The town council's decision in this parable is, of course, a foolish one. From a purely economic point of view, the costs of providing medical services to large numbers of children over a long time were greater than the cost of the water treatment plant. What is more important, children were being permanently damaged by a preventable disease.

In education, we have policies that are all too much like those of the foolish town council. A substantial number of children fail to learn to read adequately in the early grades. Many are retained, assigned to special education, or maintained for many years in remedial programs. The financial costs of providing long-term remedial services after a student has already failed are staggering, but even more tragic are the consequences for individual children who discover so early that they are failing.

Despite some improvements and a growing acceptance of the idea that prevention and early intervention are preferable to remediation, the overwhelming emphasis of programs (and funding) for at-risk students remains on remediation. The unspoken assumption behind policies favoring remediation and retention over prevention and early intervention is that there are substantial numbers of students who, due to low IQ's, impoverished family backgrounds, or other factors, are unlikely to be able to keep up with their classmates and will therefore need long-term supportive services to keep them from falling further behind. Perhaps if early school failure were in fact unavoidable for the many students who now fail, we might have a rationale for continuing with the policies we have now.
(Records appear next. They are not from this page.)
(* ===== verification/Wallet.v ===== *)
(** * The on-chain wallet: fee rates, confirmations, payments, outputs for channels

    [fee_rate_estimator.rs], [on_chain_wallet.rs], [node/wallet.rs], the questions to
    the explorer in [blockchain.rs], and [dlc_wallet.rs], through which [rust-dlc]
    takes outputs and keys.  The wallet of [bdk], its coin selection, the explorer
    and the fee rates it serves are interfaces. *)

From stdpp Require Import base list option strings gmap.
From Stdlib Require Import ZArith Lia.
From S2P Require Import Prelude Machine External Demo SqlTypes Schema AppDb KvStore DlcStore NodeStorage MaxQuantity.

#[local] Open Scope Z_scope.

(** [u32]. *)
Definition checked_u32 (z : Z) : option Z := if (0 <=? z) && (z <? 2 ^ 32) then Some z else None.

(** ** [fee_rate_estimator.rs] *)

(** [lightning]'s [ConfirmationTarget]. *)
Inductive ConfirmationTarget := MempoolMinimum | Background | Normal | HighPriority.
#[export] Instance target_eq_dec : EqDecision ConfirmationTarget.
Proof. solve_decision. Defined.
#[export] Instance target_countable : Countable ConfirmationTarget.
Proof.
  refine {|
    encode t := match t with MempoolMinimum => 1 | Background => 2 | Normal => 3 | HighPriority => 4 end%positive;
    decode p := nth_error [MempoolMinimum; Background; Normal; HighPriority] (Nat.pred (Pos.to_nat p));
  |}.
  by intros [].
Defined.

(** [bdk::FeeRate]; the constructors panic on a rate that is no rate. *)
Class FeeRateLib := {
  FeeRate : Type;
  from_sat_per_kwu : f32 -> option FeeRate;
  from_sat_per_vb : f32 -> option FeeRate;
  fee_wu : FeeRate -> Z -> Z;
  fee_vb : FeeRate -> Z -> Z;
  FEERATE_FLOOR_SATS_PER_KW : Z;
}.

(** [mempool::FeeRate], what the server answers. *)
Module Estimates.
Record t := mk { fastest_fee : Z; half_hour_fee : Z; hour_fee : Z; economy_fee : Z; minimum_fee : Z }.
End Estimates.

(** [mempool::Network]; [to_mempool_network] knows the networks of [External.Network]. *)
Inductive MempoolNetwork := Mainnet | MempoolSignet | MempoolTestnet | Local.
Definition to_mempool_network (value : Network) : MempoolNetwork :=
  match value with Bitcoin => Mainnet | Testnet => MempoolTestnet | Signet => MempoolSignet | Regtest => Local end.
Definition local_fee_rate : Estimates.t := Estimates.mk 5 4 3 2 1.
(** [fetch_fee], given the server's response: a local network does not ask. *)
Definition fetch_fee (network : MempoolNetwork) (response : outcome string Estimates.t) : outcome string Estimates.t :=
  match network with Local => Ok local_fee_rate | _ => response end.

Definition FEE_RATE_DEFAULTS : list (ConfirmationTarget * Z) :=
  [(MempoolMinimum, 1000); (Background, 2000); (Normal, 3000); (HighPriority, 4000)].

Section FeeRates.
Context `{FL : FeeRateLib}.

Definition FeeRateCache : Type := gmap ConfirmationTarget FeeRate.

Definition estimator_new : outcome string FeeRateCache :=
  rates ← traverse (fun '(target, fee_rate) => rate ← expect (from_sat_per_kwu (f32_of_Z fee_rate)); Ok (target, rate)) FEE_RATE_DEFAULTS;
  Ok (list_to_map rates).
Definition estimator_get (target : ConfirmationTarget) (cache : FeeRateCache) : outcome string FeeRate := expect (cache !! target).
Definition insert_estimate (target : ConfirmationTarget) (estimate : Z) : M FeeRateCache string unit :=
  rate ← lift (expect (from_sat_per_vb (f32_of_Z estimate)));
  modify <[target := rate]>.
(** [update], given what the server answered; the rates before a panic are kept. *)
Definition estimator_update (estimates : outcome string Estimates.t) : M FeeRateCache string unit :=
  estimates ← lift estimates;
  insert_estimate MempoolMinimum (Estimates.minimum_fee estimates);;
  insert_estimate Background (Estimates.economy_fee estimates);;
  insert_estimate Normal (Estimates.hour_fee estimates);;
  insert_estimate HighPriority (Estimates.fastest_fee estimates).
(** [fee as u32]. *)
Definition get_est_sat_per_1000_weight (target : ConfirmationTarget) (cache : FeeRateCache) : outcome string Z :=
  rate ← estimator_get target cache;
  Ok (Z.max (fee_wu rate 1000 `mod` 2 ^ 32) FEERATE_FLOOR_SATS_PER_KW).
End FeeRates.

(** ** [on_chain_wallet.rs] *)

Module WalletTxOut.
Record t (Script : Type) := mk { value : Z; script_pubkey : Script }.
Arguments mk {_}.
Arguments value {_}.
Arguments script_pubkey {_}.
End WalletTxOut.
(** [bdk::LocalOutput]. *)
Module LocalOutput.
Record t (Script : Type) := mk { outpoint : OutPoint.t; txout : WalletTxOut.t Script; is_spent : bool }.
Arguments mk {_}.
Arguments outpoint {_}.
Arguments txout {_}.
Arguments is_spent {_}.
End LocalOutput.
(** What a transaction is built from; without an amount everything is sent. *)
Module TxParams.
Record t (Script FeeRate : Type) := mk {
  unspendable : list OutPoint.t;
  recipient : Script;
  amount : option Z;
  fee_rate : FeeRate;
}.
Arguments mk {_ _}.
Arguments unspendable {_ _}.
Arguments recipient {_ _}.
Arguments amount {_ _}.
Arguments fee_rate {_ _}.
End TxParams.
Inductive ChainPosition := Confirmed (confirmation_height confirmation_time : Z) | Unconfirmed (last_seen : Z).

(** [bdk]'s wallet and its transactions. *)
Class BdkLib `{FeeRateLib} := {
  Bdk : Type;
  Script : Type;
  WalletAddress : Type;
  Psbt : Type;
  Tx : Type;
  WalletUpdate : Type;
  script_eq_dec :: EqDecision Script;
  address_script : WalletAddress -> Script;
  is_dust : Z -> Script -> bool;
  bdk_balance : Bdk -> OnChainBalance.t;
  bdk_list_unspent : Bdk -> list (LocalOutput.t Script);
  bdk_new_address : M Bdk string WalletAddress;
  bdk_last_unused_address : M Bdk string WalletAddress;
  bdk_get_tx : Bdk -> string -> option ChainPosition;
  bdk_tip : Bdk -> Z;
  bdk_build_tx : TxParams.t Script FeeRate -> M Bdk string Psbt;
  bdk_sign : Psbt -> M Bdk string (Psbt * bool);      (* and whether it is finalized *)
  bdk_apply_update : WalletUpdate -> M Bdk string unit;
  bdk_commit : M Bdk string unit;
  psbt_fee_amount : Psbt -> option Z;
  extract_tx : Psbt -> Tx;
  tx_inputs : Tx -> list OutPoint.t;
  tx_outputs : Tx -> list (WalletTxOut.t Script);
}.

Module OnChainWallet.
Record t `{BdkLib} := mk { bdk : Bdk; locked_utxos : list OutPoint.t; fee_rates : FeeRateCache }.
#[global] Arguments mk {_ _}.
End OnChainWallet.

(** [FeeConfig]. *)
Module FeeConfig.
Inductive t `{FeeRateLib} := Priority (target : ConfirmationTarget) | Rate (fee_rate : FeeRate).
End FeeConfig.

(** [ConfirmationStatus]. *)
Module ConfirmationStatus.
Inductive t := Unknown | Mempool (last_seen : OffsetDateTime) | Confirmed (n_confirmations : Z) (timestamp : OffsetDateTime).
End ConfirmationStatus.
Definition n_confirmations (status : ConfirmationStatus.t) : Z :=
  match status with ConfirmationStatus.Confirmed n _ => n | _ => 0 end.

Definition AVG_SEGWIT_TX_WEIGHT_VB : Z := 140.

Section Wallet.
Context `{WL : BdkLib}.

Definition WalletM (A : Type) : Type := M OnChainWallet.t string A.
Definition on_bdk {A} (m : M Bdk string A) : WalletM A := fun w =>
  let '(r, bdk) := m (OnChainWallet.bdk w) in (r, OnChainWallet.mk bdk (OnChainWallet.locked_utxos w) (OnChainWallet.fee_rates w)).
Definition set_locked (f : list OutPoint.t -> list OutPoint.t) : WalletM unit := modify (fun w =>
  OnChainWallet.mk (OnChainWallet.bdk w) (f (OnChainWallet.locked_utxos w)) (OnChainWallet.fee_rates w)).

Definition get_utxos (w : OnChainWallet.t) : list (OutPoint.t * WalletTxOut.t Script) :=
  map (fun o => (LocalOutput.outpoint o, LocalOutput.txout o)) (bdk_list_unspent (OnChainWallet.bdk w)).
Definition unreserve_utxos (outpoints : list OutPoint.t) : WalletM unit :=
  set_locked (List.filter (fun utxo => negb (bool_decide (utxo ∈ outpoints)))).

Definition get_confirmation_status (debug_assertions : bool) (txid : string) (w : OnChainWallet.t) : outcome string ConfirmationStatus.t :=
  match bdk_get_tx (OnChainWallet.bdk w) txid with
  | Some (Confirmed confirmation_height confirmation_time) =>
    let tip := bdk_tip (OnChainWallet.bdk w) in
    if tip <? confirmation_height then
      if debug_assertions then Panic else Ok ConfirmationStatus.Unknown
    else
      n_confirmations ← expect (checked_u32 (tip - confirmation_height + 1));
      timestamp ← expect (from_unix_timestamp (as_i64 confirmation_time));
      Ok (ConfirmationStatus.Confirmed n_confirmations timestamp)
  | Some (Unconfirmed last_seen) =>
    last_seen ← expect (from_unix_timestamp (as_i64 last_seen));
    Ok (ConfirmationStatus.Mempool last_seen)
  | None => Ok ConfirmationStatus.Unknown
  end.

Definition fee_rate_from_config (fee_config : FeeConfig.t) (w : OnChainWallet.t) : outcome string FeeRate :=
  match fee_config with
  | FeeConfig.Priority target => estimator_get target (OnChainWallet.fee_rates w)
  | FeeConfig.Rate fee_rate => Ok fee_rate
  end.

Definition get_new_address : WalletM WalletAddress := on_bdk bdk_new_address.
Definition get_unused_address : WalletM WalletAddress := on_bdk bdk_last_unused_address.

Definition build_psbt (recipient : WalletAddress) (amount_sat_or_drain : Z) (fee_config : FeeConfig.t) : WalletM Psbt :=
  w ← gets id;
  fee_rate ← lift (fee_rate_from_config fee_config w);
  on_bdk (bdk_build_tx (TxParams.mk (OnChainWallet.locked_utxos w) (address_script recipient)
    (if 0 <? amount_sat_or_drain then Some amount_sat_or_drain else None) fee_rate)).
Definition build_and_sign_psbt (recipient : WalletAddress) (amount_sat_or_drain : Z) (fee_config : FeeConfig.t) : WalletM Psbt :=
  psbt ← build_psbt recipient amount_sat_or_drain fee_config;
  '(psbt, finalized) ← on_bdk (bdk_sign psbt);
  lift (ensure finalized "PSBT not finalized"%string);;
  mret psbt.
(** The inputs are locked; a transaction without an output for the recipient panics. *)
Definition build_on_chain_payment_tx (recipient : WalletAddress) (amount_sat_or_drain : Z) (fee_config : FeeConfig.t) : WalletM Tx :=
  lift (ensure (negb ((0 <? amount_sat_or_drain) && is_dust amount_sat_or_drain (address_script recipient)))
    "Send amount below dust"%string);;
  psbt ← build_and_sign_psbt recipient amount_sat_or_drain fee_config;
  let tx := extract_tx psbt in
  set_locked (fun locked => locked ++ tx_inputs tx);;
  _ ← lift (expect (List.find (fun txo => bool_decide (WalletTxOut.script_pubkey txo = address_script recipient)) (tx_outputs tx)));
  mret tx.
Definition estimate_fee (recipient : WalletAddress) (fee_config : FeeConfig.t) : WalletM Z :=
  psbt ← build_psbt recipient 1000 fee_config;
  match psbt_fee_amount psbt with
  | Some fee => mret fee
  | None =>
    w ← gets id;
    rate ← lift (fee_rate_from_config fee_config w);
    mret (fee_vb rate AVG_SEGWIT_TX_WEIGHT_VB)
  end.

Definition commit_wallet_update (update : WalletUpdate) : WalletM unit :=
  on_bdk (bdk_apply_update update);;
  on_bdk bdk_commit.
(** [sync_on_chain_wallet], given what the explorer answers: all outputs are unlocked. *)
Definition sync_on_chain_wallet (update : outcome string WalletUpdate) : WalletM unit :=
  update ← lift update;
  commit_wallet_update update;;
  set_locked (fun _ => []).
Definition full_sync (update : outcome string WalletUpdate) : WalletM unit :=
  update ← lift update;
  commit_wallet_update update.
End Wallet.

(** ** [blockchain.rs]: what the explorer is asked *)

(** [OutputStatus]: who spent the output and in which block. *)
Module OutputStatus.
Record t := mk { txid : option string; block_height : option (option Z) }.
End OutputStatus.

Class ExplorerLib := {
  Explorer : Type;
  get_height : Explorer -> outcome string Z;
  get_tx_status : Explorer -> string -> outcome string (option Z);    (* the block's height *)
  get_output_status : Explorer -> OutPoint.t -> outcome string (option OutputStatus.t);
}.

Section Confirmations.
Context `{EX : ExplorerLib} (esplora : Explorer).

Definition tx_height_to_confirmations (tx_height : Z) : outcome string Z :=
  tip ← get_height esplora;
  if tip <? tx_height then Ok 0 else expect (checked_u32 (tip - tx_height + 1)).
Definition get_transaction_confirmations (txid : string) : outcome string Z :=
  status ← get_tx_status esplora txid;
  match status with
  | Some tx_height => tx_height_to_confirmations tx_height
  | None => Ok 0
  end.
Definition get_txo_confirmations (txo : OutPoint.t) : outcome string (option (Z * string)) :=
  status ← get_output_status esplora txo;
  match status with
  | Some {| OutputStatus.txid := Some txid; OutputStatus.block_height := Some (Some tx_height) |} =>
    confirmations ← tx_height_to_confirmations tx_height;
    Ok (Some (confirmations, txid))
  | _ => Ok None
  end.
End Confirmations.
However, there is a growing body of evidence that refutes the proposition that school failure is inevitable for any but the most retarded children. Further, the programs and practices which, either alone or in combination, have the strongest evidence of effectiveness for preventing school failure for virtually all students are currently available and replicable. None of them are exotic or radical.

This article summarizes the conclusions of a major, federally funded review of the effects of programs intended to prevent early school failure by Slavin, Karweit, & Wasik (in press). Our review focused on a variety of indicators of success and failure. Most early intervention programs involving students from birth to age four have used IQ, language proficiency, and other measures which predict school success and their outcomes. We report these outcomes, but place greater emphasis on measures of actual school success or failure: reading performance, retention, and placement in special education. Whenever possible we emphasize long-term effects of early interventions.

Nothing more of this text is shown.